Watson v Healey

Case

[1996] FCA 101

28 FEBRUARY 1996


CATCHWORDS

BANKRUPTCY  -  jurisdiction  -  application by discharged bankrupt in respect of administration of bankrupt's estate  -  duties of Trustee completed  -  nature of jurisdiction "in bankruptcy".

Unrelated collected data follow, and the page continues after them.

(* ===== verification/Checkpoint.v ===== *)
(** * External resources across a checkpoint ([coldsnap_core/checkpoint.py])

    Adapters register resources that cannot enter a process image; [prepare] suspends
    all of them or rolls back, [restore] resumes what [prepare] suspended. The
    registry is modelled twice: operation by operation as the code runs them, and as
    a step relation in which other threads act between the calls to the adapters. *)

From S2P Require Import Prelude PyFloat PyJson PyJsonFacts Hash.

(** ** [assert_no_io_uring] *)

(** What the check reads of [/proc]; each read can raise. *)
Record procfs := Procfs {
  fd_dir : Z → res (list pystr);
  fd_target : Z → pystr → res pystr;
  task_dir : Z → res (list pystr);
  task_comm : Z → pystr → res pystr;
}.

Definition is_not_found (c : exc_class) : bool := bool_decide (c = FileNotFoundError).

Inductive finding :=
| UringFd (pid : Z) (fd : pystr)
| UringThread (pid : Z) (task : pystr) (name : pystr).

Definition uring_target (t : pystr) : bool :=
  bool_decide (t = lit "anon_inode:[io_uring]") || bool_decide (t = lit "anon_inode:io_uring").
Definition uring_comm (name : pystr) : bool :=
  starts_with (lit "iou-wrk-") name || starts_with (lit "iou-sqp-") name.

(** [try: x = m except FileNotFoundError: continue]: [None] continues the loop. *)
Definition or_continue {A} (m : res A) : res (option A) :=
  match m with
  | Ok a => Ok (Some a)
  | Raise e => if is_not_found (exc e) then Ok None else Raise e
  end.

(** [except OSError as error: raise CheckpointResourceError(...) from error] *)
Definition os_error_as {A} (what : string) (m : res A) : res A :=
  py_except m is_os_error (λ _, Raise (Exn CheckpointResourceError what)).

Fixpoint scan_fds (p : procfs) (pid : Z) (entries : list pystr) (remaining : list finding)
    : res (list finding) :=
  match entries with
  | [] => mret remaining
  | fd :: entries' =>
      target ← os_error_as "cannot inspect checkpoint descriptor" (or_continue (fd_target p pid fd));
      match target with
      | None => scan_fds p pid entries' remaining
      | Some t =>
          scan_fds p pid entries' (if uring_target t then remaining ++ [UringFd pid fd] else remaining)
      end
  end.

Fixpoint scan_tasks (p : procfs) (pid : Z) (tasks : list pystr) (remaining : list finding)
    : res (list finding) :=
  match tasks with
  | [] => mret remaining
  | t :: tasks' =>
      name ← or_continue (py_strip <$> task_comm p pid t);
      match name with
      | None => scan_tasks p pid tasks' remaining
      | Some n =>
          scan_tasks p pid tasks' (if uring_comm n then remaining ++ [UringThread pid t n] else remaining)
      end
  end.

Fixpoint scan_pids (p : procfs) (pids : list Z) (remaining : list finding) : res (list finding) :=
  match pids with
  | [] => mret remaining
  | pid :: pids' =>
      entries ← os_error_as "cannot inspect checkpoint descriptors" (or_continue (fd_dir p pid));
      match entries with
      | None => scan_pids p pids' remaining
      | Some es =>
          remaining1 ← scan_fds p pid es remaining;
          remaining2 ← os_error_as "cannot inspect checkpoint threads"
            (tasks ← or_continue (task_dir p pid);
             match tasks with None => mret remaining1 | Some ts => scan_tasks p pid ts remaining1 end);
          scan_pids p pids' remaining2
      end
  end.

Bankruptcy Act 1966 ss27, 55, 99, 178; sub-s5(1)
Vexatious Proceedings Restriction Act 1930 (W.A.) s3

Fencott v. Muller (1983) 152 C.L.R. 570
Forshaw v. Thompson (1992) 35 F.C.R. 329
McIntosh v. National Australia Bank (1988) 17 F.C.R. 482
Re Morton; Ex parte Morton v. Westpac Banking Corporation (1987) 77 A.L.R. 520
Official Receiver of Bankruptcy v. Todd (1986) 70 A.L.R. 119
Re Quinn; Ex parte Quinn, Official Trustee in Bankruptcy, Unreported (Federal Court of Australia, Tamberlin J., 22 December 1995)
In re Wheeler; Ex parte Wheeler v. Halse (1994) 54 F.C.R. 166
In re Wong; Ex parte Wong and Donnelly (1995) 131 A.L.R. 180

RE: MICHAEL JOHN WATSON V. GERALD MARK HEALEY AND KATHLEEN MARGARET HEALEY (MW) AND MICHAEL, WHYTE AND CO. AND OFFICIAL TRUSTEE IN BANKRUPTCY

RE: MICHAEL JOHN WATSON V. DAVID WILLIAM DE HAVELLAND AND PETER JOHN BRIDGE AND RICHARD ANTHONY CLARKE CULLEN AND OFFICIAL TRUSTEE IN BANKRUPTCY

WB240 OF 1986

LEE J.
PERTH
28 FEBRUARY 1996

IN THE FEDERAL COURT  )
OF AUSTRALIA         )
GENERAL DIVISION     )
BANKRUPTCY DISTRICT   )
OF THE STATE OF      )   
WESTERN AUSTRALIA     )    NO. WB240 OF 1986

RE:MICHAEL JOHN WATSON

Applicant

and

GERALD MARK HEALEY and

KATHLEEN MARGARET HEALEY (MW)

First Respondent

and

MICHAEL, WHYTE AND CO.

Second Respondent

and

OFFICIAL TRUSTEE IN BANKRUPTCY

Third Respondent

AND:

RE:MICHAEL JOHN WATSON

Applicant

and

DAVID WILLIAM DE HAVELLAND

First Respondent

and

PETER JOHN BRIDGE

Second Respondent

and

RICHARD ANTHONY CLARKE CULLEN

Third Respondent

and

OFFICIAL TRUSTEE IN BANKRUPTCY

Fourth Respondent

MINUTE OF ORDER

JUDGE MAKING ORDER:    LEE J.

DATE OF ORDER:        28 FEBRUARY 1996

WHERE MADE:           PERTH

THE COURT ORDERS THAT:

  1. The applications filed by the applicant on 17 May 1995 and 23 June 1995 be dismissed.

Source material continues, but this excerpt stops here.